When Pseudo closed, the team had been making car combat games fairly intensely for a long time, so there was a real desire to switch gears (get it?) for the next project, both in terms of game type and scope. Coming up with an idea and then publishing it within a year is a wonderful way to make games.
How did the Sony Pub Fund come around for you?
We had originally been in the Pub Fund program for our original title on PSN, Tales from Space: About a Blob, so there was already an existing relationship with Sony when it came to receiving Pub Fund for Guacamelee. It all started by demonstrating to Sony our drive to make original, engaging games, and this just seemed to mesh well with what they were hoping Pub Fund would achieve.
At E3 just passed, Guacamelee bathed in a wealth of praise, including prime focus from Sony themselves. Do you feel as if you might be on the cusp of something great?

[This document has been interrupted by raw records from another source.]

(** C4. writei stores the caller's bytes. Within the file size limit and
    starting inside the file, writei of n bytes at off runs to completion and
    returns the number tot of bytes stored; the file then holds the caller's
    bytes at off .. off + tot - 1 and its old bytes before off and from
    off + n on (a write from kernel memory is short only at the end of a block,
    when the disk has no block for the next one), its size is the maximum of the old size and off + tot, the
    inode on disk is the one in memory, and no other file's block changes.
    Starting beyond the end of the file, or ending beyond the largest file, it
    returns -1 and changes nothing. *)
Theorem writei_correct i user src off n s :
  file_at i s -> 0 <= off < 2 ^ 32 -> 0 <= n < 2 ^ 32 -> 0 <= src -> src + n <= 2 ^ 64 ->
  if (off <=? i_size (itable s i)) && (off + n <=? MAXFILE * BSIZE)
  then writei_spec i user src off n s
  else writei i user src off n s = Ret (-1) s.
Proof.
  intros Hfa Ho Hn Hs1 Hs2. pose proof max_file_bytes as Hmf.
  destruct (Z.leb_spec off (i_size (itable s i))) as [H1|H1];
    destruct (Z.leb_spec (off + n) (MAXFILE * BSIZE)) as [H2|H2]; cbn [andb].
  - apply writei_run; try done; lia.
  - unfold writei, inode_of. rewrite (bind_step (gets _) _ s (itable s i) s) by done.
    destruct (_ || _); [done|]. by rewrite (proj2 (Z.ltb_lt (MAXFILE * BSIZE) (off + n))) by lia.
  - unfold writei, inode_of. rewrite (bind_step (gets _) _ s (itable s i) s) by done.
    by rewrite (proj2 (Z.ltb_lt (i_size (itable s i)) off)) by lia.
  - unfold writei, inode_of. rewrite (bind_step (gets _) _ s (itable s i) s) by done.
    by rewrite (proj2 (Z.ltb_lt (i_size (itable s i)) off)) by lia.
Qed.

(** Reading. *)
(** The kernel's buffers and the process after a copy *)
Definition kernel_side (user : bool) s s' : Prop :=
  (user = true -> kmem s' = kmem s) /\ mypid s' = mypid s /\ (bytes_ok (kmem s) -> bytes_ok (kmem s')).

Lemma either_copyout_ok user dst d o m s : 0 <= m -> bytes_ok d ->
  exists ok s', either_copyout user dst d o m s = Ret ok s' /\
    blocks s' = blocks s /\ sb s' = sb s /\ itable s' = itable s /\
    (user = false -> ok = true /\ usr s' = usr s) /\ kernel_side user s s' /\
    (ok = false -> copyout dst d o m (usr s) = (false, usr s')) /\
    (ok = true -> forall k, 0 <= k < m -> src_byte user s' (dst + k) = d (o + k)) /\
    (forall a, a < dst \/ dst + m <= a -> src_byte user s' a = src_byte user s a).
Proof.
  intros Hm Hd. unfold either_copyout, bind, get. destruct user.
  - destruct (copyout dst d o m (usr s)) as [ok u'] eqn:E.
    exists ok, (set_usr u' s). split; [done|]. split; [done|]. split; [done|]. split; [done|].
    split; [done|]. split; [by split_and!|]. split; [by intros ->|]. split.
    + intros -> k Hk. by apply (copyout_ok _ _ _ _ _ _ Hd Hm E).
    + intros a Ha. by apply (copyout_frame _ _ _ _ _ _ _ Hm E).
  - exists true, (set_kmem (blit (kmem s) dst d o m) s). split; [done|]. split; [done|]. split; [done|].
    split; [done|]. split; [done|]. split; [split_and!; try done; intros Hk; by apply blit_bytes_ok|]. split; [done|]. split.
    + intros _ k Hk. cbn [src_byte set_kmem kmem]. rewrite blit_in by lia. f_equal. lia.
    + intros a Ha. cbn [src_byte set_kmem kmem]. by apply blit_out.
Qed.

The reception at E3 was really unexpectedly awesome. How I see it is that as a studio we’re never satisfied with the state of our game, and constantly see it as something to be improved. This makes it kind of tough to ever say, “This is going to be something great!”. All we strive to do is give players a unique experience that feels worth the hard-earned money that they paid for it.
Drinkbox pushing to include a subtle Dia De Los Muertos reference.
Do you think it is an exciting time to be an indie developer? What sort of challenges do you face because of it?
Being an indie developer has probably never been better. Although people have said this before, I’ll say it again, that the surge in games being available digitally on a large scale has really been a life force for indies. Despite this though, getting your game noticed among other games that have massive marketing machines propelling them will always be a tough challenge.
Can you tell us a bit about what you’re working on at the moment?
The studio is busily working on a few projects, one being our PC release of Tales from Space: Mutant Blobs Attack available on Steam, which you can expect to see later this summer. Of course, the majority of our time is being directed into Guacamelee, getting it to a playable alpha state and generating as much user feedback as possible.
What inspired and informed Guacamelee? Artistically, and in terms of gameplay?
The whole of Guacamelee is really a melting pot of ideas from the entire team. For example, the underlying Mexican theme was put forward by our animator, who himself is Mexican, and immediately was recognized as a wealth of brilliant material that hasn’t much been touched on in current games. Similarly, our director had always wanted to make a brawler where the attack moves were also used as a way to platform, so, we tossed that in too!
Finally, what is your prized geek possession? Is there anything you’re still holding onto from way back when?
Lego. I don’t know how geeky Lego is, but I have a giant Lego city in my parent’s basement. My mom absolutely hates it, but it has nowhere to go.
Wonderful! Thanks for your time, Chris!
Thanks again for opportunity to chat!
Guacamelee will be a PlayStation exclusive, releasing on both PlayStation Network, and Vita.